No Hospital houve, felizmente, um médico que tomou conta do Pedro e que, por precaução, o mandou fazer umas análises. Só que essas análises levaram imenso tempo (perderam-se algures) e não lhe queriam dar alta sem terem o resultado dessas análises.
Ultrapassado o problema da alta, o Pedro estava completamente nu (e sem perna) e sem transporte para o local onde estavam as suas roupas (e a prótese). Valeu-lhe a boa vontade de um condutor de uma ambulância que o levou ao local da chegada da prova dos 2.800m.
E com isto tudo, como diz o Pedro, "nem tudo foi mau. Não é todos os dias que se ganha um pijama de um Hospital" (que foi a roupa com que ele chegou, ao pé coxinho, ao local da chegada e com que andou até encontrar o pessoal da organização ao cuidado de quem tinha sido entregue a prótese dele)!

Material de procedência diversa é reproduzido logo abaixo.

(* ===== verification/LifecycleLeaseProps.v ===== *)
(** * The lifecycle lease: exclusion and descriptors

    [LockLaws] says what flock, open, dup and close do to the descriptors of this
    process and to the holders of locks, and that nothing another process does
    changes either.  [step] is one operation on the leases and gates a process
    holds; the invariant [held_inv] is kept by every step on every path. *)
From Stdlib Require Import ZArith Lia String.
From stdpp Require Import base option list gmap strings numbers fin_maps.
From S2P Require Import Prelude Paths ErrorState LifecycleLease.

(** A file: its device and inode.  An open file description has a number. *)
Abbreviation object := (Z * Z)%type.
Abbreviation descriptor := (Z * object)%type.
Definition identity_object (i : lifecycleLockIdentity) : object := (li_device i, li_inode i).

(** The descriptors of this process, and the description that holds the lock of a file. *)
Class LockView (W : Type) := { lv_fds : W -> gmap Z descriptor; lv_locks : W -> gmap object Z }.

Section relations.
Context {W : Type} {Hv : LockView W}.
Implicit Types w : W.

(** The descriptors [A] are new; every description that was open keeps its lock. *)
Definition gains (A : gmap Z descriptor) w w' : Prop :=
  lv_fds w' = A ∪ lv_fds w /\ A ##ₘ lv_fds w /\
  forall fd v o, lv_fds w !! fd = Some v -> lv_locks w !! o = Some v.1 -> lv_locks w' !! o = Some v.1.
Definition quiet w w' : Prop := gains ∅ w w'.
Definition unused (ofd : Z) w : Prop := forall fd v, lv_fds w !! fd = Some v -> v.1 <> ofd.
Definition opened (fd : Z) w w' : Prop := exists v, gains {[fd := v]} w w' /\ unused v.1 w.
Definition closed (fd : Z) w w' : Prop :=
  lv_fds w' = delete fd (lv_fds w) /\
  (forall fd' v o, lv_fds w' !! fd' = Some v -> lv_locks w !! o = Some v.1 -> lv_locks w' !! o = Some v.1) /\
  forall v, lv_fds w !! fd = Some v -> unused v.1 w' -> forall o, lv_locks w' !! o <> Some v.1.
End relations.

(** What the calls do.  The lock of a file has one holder: a successful flock
    leaves the locks of the other descriptions of this process alone, so none of them holds that file. *)
Class LockLaws (W : Type) {Hk : LockKernel W} {Hv : LockView W} := {
  ll_mkdirAll p w : quiet w (lk_mkdirAll p w).2;
  ll_openDir p w : match lk_openDir p w with (inl fd, w') => opened fd w w' | (inr _, w') => quiet w w' end;
  ll_create d n w : match lk_create d n w with (inl fd, w') => opened fd w w' | (inr _, w') => quiet w w' end;
  ll_open d n w : match lk_open d n w with (inl fd, w') => opened fd w w' | (inr _, w') => quiet w w' end;
  ll_openLock p w : match lk_openLock p w with (inl fd, w') => opened fd w w' | (inr _, w') => quiet w w' end;
  ll_fstat fd w : quiet w (lk_fstat fd w).2;
  ll_chmod fd w : quiet w (lk_chmod fd w).2;
  ll_sync fd w : quiet w (lk_sync fd w).2;
  ll_statx fd w : quiet w (lk_statx fd w).2;
  (** [statx] of a descriptor reports its file. *)
  ll_statx_file fd w s w' i v : lk_statx fd w = (inl s, w') -> lifecycleLockIdentityFromStatx s = inl i ->
    lv_fds w !! fd = Some v -> identity_object i = v.2;
  ll_statxAt fd n w : quiet w (lk_statxAt fd n w).2;
  ll_flock fd w v : lv_fds w !! fd = Some v ->
    quiet w (lk_flock fd w).2 /\ ((lk_flock fd w).1 = None -> lv_locks (lk_flock fd w).2 !! v.2 = Some v.1);
  ll_unlock fd w v : lv_fds w !! fd = Some v -> lv_fds (lk_unlock fd w).2 = lv_fds w /\
    forall fd' u o, lv_fds w !! fd' = Some u -> u.1 <> v.1 -> lv_locks w !! o = Some u.1 -> lv_locks (lk_unlock fd w).2 !! o = Some u.1;
  ll_dup fd w v : lv_fds w !! fd = Some v ->
    match lk_dup fd w with (inl fd', w') => gains {[fd' := v]} w w' | (inr _, w') => quiet w w' end;
  ll_close fd w : is_Some (lv_fds w !! fd) -> closed fd w (lk_close fd w).2;
  ll_readAt fd w : quiet w (lk_readAt fd w).2;
  ll_truncate fd w : quiet w (lk_truncate fd w).2;
  ll_seek fd w : quiet w (lk_seek fd w).2;
  ll_write fd d w : quiet w (lk_write fd d w).2;
  ll_ctxErr w : quiet w (lk_ctxErr w).2;
  ll_pause w : quiet w (lk_pause w).2;
  ll_validateContext w : quiet w (lk_validateContext w).2
}.
(** ** Checks *)

(** [filepath.Base(name) == name]. *)
Fixpoint has_slash (s : string) : bool :=
  match s with EmptyString => false | String c s => Ascii.eqb c "/"%char || has_slash s end.
Definition is_base_name (name : string) : bool := negb (String.eqb name "") && (negb (has_slash name) || String.eqb name "/").
Definition ownerMapDescriptor (name : string) : pinnedMapDescriptor + pin_error :=
  match find (fun d => String.eqb (md_name d) name) pinnedMapDescriptors with
  | Some d => inl d
  | None => inr (refusal "unknown canonical owner map")
  end.
Definition validatePinnedMapObservation (d : pinnedMapDescriptor) (o : pinnedMapObservation) (requireCommittedControl : bool)
    : option pin_error :=
  if ob_id o =? 0 then Some (refusal "pinned map has no stable map ID")
  else if negb (bool_decide (ob_mapType o = md_mapType d)) || negb (ob_keySize o =? md_keySize d) ||
          negb (ob_valueSize o =? md_valueSize d) || negb (ob_maxEntries o =? md_maxEntries d) || negb (ob_flags o =? md_flags d)
  then Some (refusal "pinned map schema differs")
  else if negb (ob_mapExtra o =? 0) then Some (refusal "pinned map has unsupported map_extra")
  else if ob_frozen o then Some (refusal "pinned map is frozen")
  else if negb (String.eqb (ob_kernelName o) (String.substring 0 15 (md_name d))) then Some (refusal "pinned map reports another kernel name")
  else if negb (String.eqb (md_name d) "control_map") then
    if String.eqb (md_name d) "owner_map" && negb (ob_ownerSeen o)
    then Some (refusal "pinned owner_map sentinel value is unavailable") else None
  else if negb (ob_controlSeen o) then Some (refusal "pinned control_map identity value is unavailable")
  else if negb requireCommittedControl && bool_decide (ob_control o = mkControlValue 0 0 0) then None
  else if negb (cv_ABIVersion (ob_control o) =? Version) then Some (refusal "pinned control_map ABI version differs")
  else if negb (cv_Flags (ob_control o) =? 0) then Some (refusal "pinned control_map flags are set")
  else if requireCommittedControl && (cv_ActiveGeneration (ob_control o) =? 0)
  then Some (refusal "pinned control_map has no committed generation") else None.
Definition ownerControlValue (pins : list pinnedMapPin) : ControlValue + pin_error :=
  match find (fun p => String.eqb (md_name (mp_descriptor p)) "control_map") pins with
  | None => inr (refusal "owner canonical set is missing control_map")
  | Some p =>
      match mp_observation p with
      | Some o => if ob_controlSeen o then inl (ob_control o) else inr (refusal "owner control_map value is unavailable")
      | None => inr (refusal "owner control_map value is unavailable")
      end
  end.
Definition validateOwnerControlGeneration (pins : list pinnedMapPin) (generation : Z) : option pin_error :=
  match ownerControlValue pins with
  | inr e =>
      if (generation =? 0) && negb (existsb (fun p => String.eqb (md_name (mp_descriptor p)) "control_map") pins) then None else Some e
  | inl value =>
      if generation =? 0
      then if bool_decide (value = mkControlValue 0 0 0) then None else Some (refusal "fresh owner control value is not zero")
      else if negb (cv_ActiveGeneration value =? generation) || negb (cv_ABIVersion value =? Version)
      then Some (refusal "owner control value generation/ABI differs") else None
  end.
(* ===== verification/PinMapsProps.v ===== *)
(** * The pinned maps of a detach: no map is lost

    [PinLaws] says what the calls do to the pin directory, which only the holder of
    the pin-path lock changes.  A call may fail at any time without effect, so that
    the world a failing run leaves is also what a crash at that call leaves. *)
From Stdlib Require Import ZArith Lia Ascii String.
From stdpp Require Import base option list gmap strings numbers.
From S2P Require Import Prelude Abi AbiSnapshot PinMaps.
#[local] Open Scope pin_scope.

(** The names of the pin directory with the map each pins. *)
Class PinView (W : Type) := { pv_dir : W -> gmap string Z }.
Class PinLaws (W : Type) {Hk : PinKernel W} {Hv : PinView W} := {
  pl_fstatat n w : let '(r, w') := pk_fstatat n w in pv_dir w' = pv_dir w /\
    match r with inl _ => is_Some (pv_dir w !! n) | inr e => pe_noent e = true -> pv_dir w !! n = None end;
  pl_mountIDAt n w : pv_dir (pk_mountIDAt n w).2 = pv_dir w;
  pl_load n k w : let '(r, w') := pk_loadPinnedMap n k w in pv_dir w' = pv_dir w /\
    match r with inl o => pv_dir w !! n = Some (ob_id o) | inr _ => True end;
  pl_close o w : pv_dir (pk_close o w).2 = pv_dir w;
  pl_pin o n w : let '(e, w') := pk_pin o n w in
    match e with None => pv_dir w !! n = None /\ pv_dir w' = <[n := ob_id o]> (pv_dir w) | Some _ => pv_dir w' = pv_dir w end;
  pl_rename a b w : let '(e, w') := pk_renameNoReplace a b w in
    match e with
    | None => pv_dir w !! b = None /\ exists id, pv_dir w !! a = Some id /\ pv_dir w' = <[b := id]> (delete a (pv_dir w))
    | Some _ => pv_dir w' = pv_dir w
    end;
  pl_unlink n w : let '(e, w') := pk_unlink n w in
    match e with None => pv_dir w' = delete n (pv_dir w) | Some _ => pv_dir w' = pv_dir w end;
  pl_readDir w : let '(r, w') := pk_readDir w in pv_dir w' = pv_dir w /\
    match r with inl l => (length l <= 256)%nat -> forall n, n ∈ l <-> is_Some (pv_dir w !! n) | inr _ => True end;
  pl_quarantine n w : pv_dir (pk_beforePinQuarantine n w).2 = pv_dir w;
  pl_before_unlink n w : pv_dir (pk_beforePinUnlink n w).2 = pv_dir w;
  pl_mapInfo m w : pv_dir (pk_mapInfo m w).2 = pv_dir w;
  pl_pinMap m n w : let '(e, w') := pk_pinMap m n w in
    match e with None => pv_dir w !! n = None /\ exists id, pv_dir w' = <[n := id]> (pv_dir w) | Some _ => pv_dir w' = pv_dir w end
}.

(** ** Weakest preconditions *)

Definition pwp {W A} (m : PM W A) (Q : A -> W -> Prop) (E : W -> Prop) (w : W) : Prop :=
  match m w with (inl a, w') => Q a w' | (inr _, w') => E w' end.

Section wp.
Context {W : Type} {Hk : PinKernel W} {Hv : PinView W} {Hl : PinLaws W}.
Implicit Types w : W.
(** ** The whole attachment *)

Lemma attach_ifindexes_spec us : forall seen l, attach_ifindexes seen us = Ret l ->
  NoDup l /\ (forall i, i ∈ l -> i ∉ seen) /\
  forall i, i ∈ l <-> exists u, u ∈ us /\ productionUnderlayIsAttachable u = true /\ us_IfIndex u = i.
Proof.
  induction us as [|u us IH]; intros seen l; cbn [attach_ifindexes].
  { intros [= <-]. split_and!; [constructor|by intros i ?%elem_of_nil|].
    intros i. split; [by intros ?%elem_of_nil|by intros (? & ?%elem_of_nil & _)]. }
  destruct (productionUnderlayIsAttachable u) eqn:Hu; cbn [negb].
  - destruct (us_IfIndex u <=? 0); [done|]. case_bool_decide as Hseen; [done|].
    destruct (attach_ifindexes (us_IfIndex u :: seen) us) as [rest|e|] eqn:E; cbn [obind]; [|done..].
    intros [= <-]. destruct (IH _ _ E) as (H1 & H2 & H3). split_and!.
    + constructor; [|done]. intros Hin. apply (H2 _ Hin). by left.
    + intros i [-> |Hi]%elem_of_cons; [done|]. intros Hs. apply (H2 _ Hi). by right.
    + intros i. rewrite elem_of_cons, H3. split.
      * intros [-> |(v & Hv & Hp)]; [exists u|exists v]; split; try done; [by left|by right].
      * intros (v & [-> |Hv]%elem_of_cons & Ha & <-); [by left|]. right. by exists v.
  - intros E. destruct (IH _ _ E) as (H1 & H2 & H3). split_and!; [done|done|]. intros i. rewrite H3. split.
    + intros (v & Hv & Hp). exists v. split; [by right|done].
    + intros (v & [-> |Hv]%elem_of_cons & Ha & <-); [congruence|]. by exists v.
Qed.

Lemma by_slot_spec l : forall acc m, bindings_by_slot acc l = inl m ->
  NoDup (map binding_key l) /\ forall b, b ∈ l -> acc !! binding_key b = None.
Proof.
  induction l as [|b l IH]; intros acc m; cbn [bindings_by_slot map].
  { intros _. split; [constructor|by intros b ?%elem_of_nil]. }
  destruct (acc !! binding_key b) eqn:Hb; [done|]. intros E. destruct (IH _ _ E) as [H1 H2]. split.
  - constructor; [|done]. intros (b' & Heq & Hb')%list_elem_of_fmap. specialize (H2 _ Hb').
    rewrite Heq, lookup_insert_eq in H2. done.
  - intros b' [-> |Hb']%elem_of_cons; [done|]. specialize (H2 _ Hb').
    destruct (decide (binding_key b = binding_key b')) as [<-|Hne]; [done|]. by rewrite lookup_insert_ne in H2.
Qed.

Definition slot_ids (ixs : list Z) : list filter_id := flat_map (fun i => map (slot_id i) canonicalTCFilterSlots) ixs.
Lemma slot_ids_spec ixs k : k ∈ slot_ids ixs <-> exists i slot, i ∈ ixs /\ slot ∈ canonicalTCFilterSlots /\ k = slot_id i slot.
Proof.
  unfold slot_ids. rewrite list_elem_of_In, in_flat_map. split.
  - intros (i & Hi & (slot & <- & Hs)%in_map_iff). exists i, slot. by rewrite !list_elem_of_In.
  - intros (i & slot & Hi & Hs & ->). exists i. rewrite <- list_elem_of_In. split; [done|].
    apply in_map. by apply list_elem_of_In.
Qed.
Lemma slot_ids_NoDup ixs : NoDup ixs -> NoDup (slot_ids ixs).
Proof.
  induction 1 as [|i ixs Hi Hn IH]; [constructor|]. unfold slot_ids. cbn [flat_map]. apply NoDup_app. split_and!.
  - apply (bool_decide_unpack _). unfold slot_id, canonicalTCFilterSlots. cbn.
    apply bool_decide_pack. constructor; [|apply NoDup_singleton]. rewrite list_elem_of_singleton. by intros [= ?].
  - intros k (slot & -> & Hs)%list_elem_of_fmap Hk. apply slot_ids_spec in Hk as (j & slot' & Hj & Hs' & Heq).
    by destruct (slot_id_inj _ _ _ _ Hs Hs' Heq) as [-> ->].
  - exact IH.
Qed.

Section whole.
Context {W : Type} `{TcLaws W}.
Implicit Types (plan : tcAttachPlan) (m : filters).

Lemma link_keys plan m lp : link_ok m lp ->
  map applied_key (link_changes plan lp) = map (slot_id (lp_ifindex lp)) canonicalTCFilterSlots /\
  map (fun sn => slot_key (lp_ifindex lp) (direction_of (sn_slot sn))) (lp_filters lp) =
  map (fun slot => slot_key (lp_ifindex lp) (direction_of slot)) canonicalTCFilterSlots.
Proof.
  intros (Hl & Hs & _). unfold link_changes. rewrite <- Hs, !map_map. split; [|done].
  apply map_ext. intros sn. unfold applied_key. cbn. by rewrite Hl.
Qed.
Lemma planned_keys plan m : Forall (link_ok m) (ap_links plan) ->
  map applied_key (planned plan) = slot_ids (map lp_ifindex (ap_links plan)) /\
  current_keys plan = flat_map (fun i => map (fun slot => slot_key i (direction_of slot)) canonicalTCFilterSlots)
                        (map lp_ifindex (ap_links plan)).
Proof.
  unfold planned, current_keys, slot_ids. induction 1 as [|lp lps Hlp _ [IH1 IH2]]; [done|]. cbn [flat_map map].
  destruct (link_keys plan m lp Hlp) as [H1 H2]. by rewrite map_app, H1, IH1, H2, IH2.
Qed.

(** The stale filters lie outside the planned slots, one per slot. *)
Lemma stale_keys m plan bs l : Forall (link_ok m) (ap_links plan) -> NoDup (map binding_key bs) ->
  Forall2 (stale_of m) (filter (fun b => binding_key b ∉ current_keys plan) bs) l ->
  NoDup (map stale_key l) /\ forall os, os ∈ l -> stale_key os ∉ slot_ids (map lp_ifindex (ap_links plan)).
Proof.
  intros Hlinks Hnd Hf. set (bs' := filter _ bs) in *.
  assert (map os_key l = map binding_key bs') as Hkeys.
  { clear -Hf. induction Hf as [|b os ? ? Hb _ IH]; [done|]. cbn. by rewrite IH, (so_key _ _ _ Hb). }
  assert (NoDup (map binding_key bs')) as Hnd'.
  { unfold bs'. clear -Hnd. induction bs as [|b bs IH]; [constructor|]. inversion Hnd as [|? ? Hb Hbs]; subst.
    rewrite filter_cons. case_decide; [|by apply IH]. constructor; [|by apply IH].
    intros (b' & Heq & Hb')%list_elem_of_fmap. apply list_elem_of_filter in Hb' as [_ Hb'].
    apply Hb. rewrite Heq. by apply list_elem_of_fmap_2. }
  assert (forall os, os ∈ l -> exists b, b ∈ bs' /\ stale_of m b os) as Hex.
  { intros os Hos. apply list_elem_of_lookup in Hos as [n Hn].
    destruct (Forall2_lookup_r _ _ _ _ _ Hf Hn) as (b & Hb & Hst). exists b. split; [|done].
    by eapply list_elem_of_lookup_2. }
  split.
  - apply (NoDup_map_coarser os_key); [by rewrite Hkeys|]. intros o1 o2 H1 H2 Heq.
    destruct (Hex o1 H1) as (b1 & _ & [K1 L1 S1 _ _]), (Hex o2 H2) as (b2 & _ & [K2 L2 S2 _ _]).
    destruct (owner_slot_spec _ _ S1) as [C1 D1], (owner_slot_spec _ _ S2) as [C2 D2].
    destruct (slot_id_inj _ _ _ _ C1 C2 Heq) as [Hi Hsl].
    rewrite K1, K2. unfold binding_key. congruence.
  - intros os Hos (i & slot & Hi & Hs & Heq)%slot_ids_spec.
    destruct (Hex os Hos) as (b & Hb & [K L S _ _]). apply list_elem_of_filter in Hb as [Hnk _].
    destruct (owner_slot_spec _ _ S) as [C D]. destruct (slot_id_inj _ _ _ _ C Hs Heq) as [Hli Hsl].
    apply Hnk. rewrite (proj2 (planned_keys plan m Hlinks)). apply list_elem_of_In, in_flat_map.
    exists i. split; [by apply list_elem_of_In|]. unfold binding_key. rewrite D, <- L, Hli, Hsl.
    apply in_map_iff. exists slot. split; [done|]. by apply list_elem_of_In.
Qed.

(** The interfaces of a state. *)
Definition attach_to (st : State) (ifindex : Z) : Prop :=
  exists u, u ∈ st_Underlays st /\ productionUnderlayIsAttachable u = true /\ us_IfIndex u = ifindex.
(** The slots an attachment may touch: those of the state and those on record. *)
Definition in_scope (st : State) (active : list tcFilterBinding) (k : filter_id) : Prop :=
  exists i slot, slot ∈ canonicalTCFilterSlots /\ k = slot_id i slot /\
    (attach_to st i \/ exists b, b ∈ active /\ tb_IfIndex b = i /\ ownerFilterSlot b = inl slot).

Lemma prepare_spec st ingress egress (w : W) plan w1 : wf_filters (tl_filters w) ->
  prepareTCAttachPlan st ingress egress w = (inl plan, w1) ->
  tl_filters w1 = tl_filters w /\ Forall (link_ok (tl_filters w)) (ap_links plan) /\
  NoDup (map lp_ifindex (ap_links plan)) /\ (forall i, i ∈ map lp_ifindex (ap_links plan) <-> attach_to st i) /\
  ap_stale plan = [] /\ ap_ingress plan = ingress /\ ap_egress plan = egress /\ ap_closed plan = false.
Proof.
  intros Hwf. unfold prepareTCAttachPlan. destruct (negb _); [done|].
  unfold activeAttachIfindexes. destruct (attach_ifindexes [] (st_Underlays st)) as [l|e|] eqn:E; cbn [obind]; [|done..].
  destruct (attach_ifindexes_spec _ _ _ E) as (Hnd & _ & Hin). intros Hp.
  pose proof (preflight_links_spec (merge_sort Z.le l) (mkPlan [] [] ingress egress false) w Hwf) as Hl.
  unfold swp in Hl. rewrite Hp in Hl. destruct Hl as (Hw & (lps & Hlps & His & Hok) & Hs & Hi & He & Hc).
  cbn in Hlps, Hs, Hi, He, Hc. rewrite Hlps, His. split_and!; try done.
  - apply Forall_forall. exact Hok.
  - by rewrite merge_sort_Permutation.
  - intros i. rewrite merge_sort_Permutation. apply Hin.
Qed.

Lemma whole_plan_ok st active plan plan' m l : Forall (link_ok m) (ap_links plan) ->
  NoDup (map lp_ifindex (ap_links plan)) -> (forall i, i ∈ map lp_ifindex (ap_links plan) <-> attach_to st i) ->
  NoDup (map binding_key active) -> ap_links plan' = ap_links plan -> ap_stale plan' ≡ₚ l ->
  Forall2 (stale_of m) (filter (fun b => binding_key b ∉ current_keys plan) active) l ->
  let ks := slot_ids (map lp_ifindex (ap_links plan)) ++ map stale_key (ap_stale plan') in
  plan_ok ks m plan' /\ (forall k, k ∈ ks -> in_scope st active k) /\
  map applied_key (planned plan') = slot_ids (map lp_ifindex (ap_links plan)).
Proof.
  intros Hlinks Hnd Hix Hb Hl Hst Hf ks. destruct (stale_keys m plan active l Hlinks Hb Hf) as [Hn1 Hn2].
  assert (map applied_key (planned plan') = slot_ids (map lp_ifindex (ap_links plan))) as Hpk.
  { rewrite <- Hl in Hlinks. rewrite <- Hl. by destruct (planned_keys plan' m Hlinks). }
  assert (forall os, os ∈ l -> exists b, b ∈ active /\ stale_of m b os) as Hex.
  { intros os Hos. apply list_elem_of_lookup in Hos as [n Hn].
    destruct (Forall2_lookup_r _ _ _ _ _ Hf Hn) as (b & Hb' & Hs). exists b. split; [|done].
    apply list_elem_of_lookup_2, list_elem_of_filter in Hb'. apply Hb'. }
  split_and!; [constructor| |done].
  - intros lp Hlp. rewrite Hl in Hlp. rewrite Forall_forall in Hlinks. destruct (Hlinks lp Hlp) as (H1 & _ & H3). done.
  - apply Forall_forall. intros os Hos. destruct (Hex os) as (b & _ & [K L S E Sh]); [by rewrite <- Hst|].
    split_and!; [done|done|]. unfold ks. apply elem_of_app. right. by apply list_elem_of_fmap_2.
  - intros k. rewrite Hpk. intros Hk. apply elem_of_app. by left.
  - rewrite Hpk. apply NoDup_app. split_and!; [by apply slot_ids_NoDup| |by rewrite Hst].
    intros k Hk (os & -> & Hos)%list_elem_of_fmap. rewrite Hst in Hos. by apply (Hn2 os Hos).
  - intros k [(i & slot & Hi & Hs & ->)%slot_ids_spec|(os & -> & Hos)%list_elem_of_fmap]%elem_of_app.
    + exists i, slot. split_and!; [done|done|]. left. by apply Hix.
    + rewrite Hst in Hos. destruct (Hex os Hos) as (b & Hb' & [K L S E Sh]).
      destruct (owner_slot_spec _ _ S) as [C _].
      exists (os_link os), (sn_slot (os_snapshot os)). split_and!; [done|done|]. right. by exists b.
Qed.

Lemma planned_at plan m i slot : Forall (link_ok m) (ap_links plan) -> i ∈ map lp_ifindex (ap_links plan) ->
  slot ∈ canonicalTCFilterSlots -> exists c, c ∈ planned plan /\ applied_key c = slot_id i slot /\
    goal_filter c = managed i slot (pi_id (programForSlot plan slot)) 0.
Proof.
  intros Hlinks (lp & -> & Hlp)%list_elem_of_fmap Hslot. rewrite Forall_forall in Hlinks.
  destruct (Hlinks lp Hlp) as (Hl & Hs & _). rewrite <- Hs in Hslot. apply list_elem_of_fmap in Hslot as (sn & -> & Hsn).
  exists (change_of plan lp sn). split.
  - apply list_elem_of_In, in_flat_map. exists lp. split; [by apply list_elem_of_In|]. by apply in_map, list_elem_of_In.
  - unfold applied_key, goal_filter. cbn. by rewrite Hl.
Qed.

Lemma stale_at m plan bs l b slot : Forall (link_ok m) (ap_links plan) ->
  Forall2 (stale_of m) (filter (fun b => binding_key b ∉ current_keys plan) bs) l ->
  b ∈ bs -> ownerFilterSlot b = inl slot -> tb_IfIndex b ∉ map lp_ifindex (ap_links plan) ->
  exists os, os ∈ l /\ stale_key os = slot_id (tb_IfIndex b) slot.
Proof.
  intros Hlinks Hf Hb Hslot Hni.
  assert (b ∈ filter (fun b => binding_key b ∉ current_keys plan) bs) as Hin.
  { apply list_elem_of_filter. split; [|done]. rewrite (proj2 (planned_keys plan m Hlinks)).
    intros (i & Hi & (sl & Heq & _)%in_map_iff)%list_elem_of_In%in_flat_map.
    apply slot_key_inj in Heq as [-> _]. apply Hni. by apply list_elem_of_In. }
  apply list_elem_of_lookup in Hin as [n Hn]. destruct (Forall2_lookup_l _ _ _ _ _ Hf Hn) as (os & Hos & [K L S E Sh]).
  exists os. split; [by eapply list_elem_of_lookup_2|]. unfold stale_key. rewrite L. congruence.
Qed.
End whole.
Lemma shows_managed link m sn id c : shows link m sn -> m !! slot_id link (sn_slot sn) = Some (managed link (sn_slot sn) id c) ->
  sn_existed sn = true /\ sn_programID sn = id.
Proof. intros [Hs _] Hm. rewrite Hm in Hs. destruct (sn_existed sn); [|done]. injection Hs as -> _. done. Qed.
Lemma shows_absent link m sn : shows link m sn -> m !! slot_id link (sn_slot sn) = None -> sn_existed sn = false.
Proof. intros [Hs _] Hm. rewrite Hm in Hs. by destruct (sn_existed sn). Qed.

Section observe.
Context {W : Type} `{TcLaws W}.
Implicit Types w : W.

Lemma quiet_observe_link links i : quiet (observe_link links i).
Proof.
  unfold observe_link. destruct (links !! i); [done|]. apply tc_quiet_bind.
  - apply quiet_wrap. intros w. pose proof (find_link_spec i w) as Hf. unfold swp in Hf.
    by destruct (find_link i w) as [[l|e] w']; [destruct Hf|].
  - intros link. apply tc_quiet_bind; [apply quiet_wrap, quiet_clsact|done].
Qed.

(** The reference binding of a key. *)
Definition reference (A D : bindings) (key : string) : option tcFilterBinding :=
  match A !! key with Some a => Some a | None => D !! key end.
(** One step of the observation. *)
Definition observe_one (A D : bindings) (tr : ownerTCTransition) (key : string) (b : tcFilterBinding)
    (links : gmap Z bool) (slot : tcFilterSlot) (sn : tcFilterSnapshot) : ownerTCSlotObservation :=
  mkObservation key (tb_IfIndex b) slot (default false (links !! tb_IfIndex b)) sn (A !! key) (D !! key).
Lemma observe_slots_cons A D tr links key keys b : reference A D key = Some b ->
  observe_slots (W := W) A D tr links (key :: keys) =
  (try! links := observe_link links (tb_IfIndex b) in
   try! slot := spure (ownerFilterSlot b) in
   try! sn := swrap "inspect owner TC slot: " (inspectTCFilterSlot (tb_IfIndex b) slot false) in
   reject sn_existed sn && negb (binding_matches (A !! key) (sn_programID sn) || binding_matches (D !! key) (sn_programID sn))
     with "owner TC slot has program ID outside journal old/new set" in
   reject negb (sn_existed sn) && bool_decide (is_Some (A !! key)) && bool_decide (is_Some (D !! key)) &&
          bool_decide (tr = ownerTCApplyTransition)
     with "owner TC slot disappeared during apply transaction" in
   try! rest := observe_slots A D tr links keys in
   sret (observe_one A D tr key b links slot sn :: rest)).
Proof.
  unfold reference, observe_one. cbn [observe_slots]. destruct (A !! key) as [a|]; [by intros [= ->]|]. by intros ->.
Qed.
Lemma reference_in A D key b : reference A D key = Some b -> A !! key = Some b \/ D !! key = Some b.
Proof. unfold reference. destruct (A !! key) as [a|]; [intros [= ->]; by left|by right]. Qed.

Independentemente da deficiência do Pedro Basílio, isto não devia acontecer! Um nadador que vai parar ao Hospital com hipotermia não pode ser simplesmente abandonado pela ORGANIZAÇÃO. No caso de Pedro, a coisa é ainda mais grave por lhe ter sido entregue (e de ter aceite) a responsabilidade de guardar a prótese que o Pedro necessita para andar cá fora.
Espero que esta história seja divulgada para que as organizações das provas estejam melhor preparadas para incidentes deste tipo. É a NOSSA segurança que está em jogo!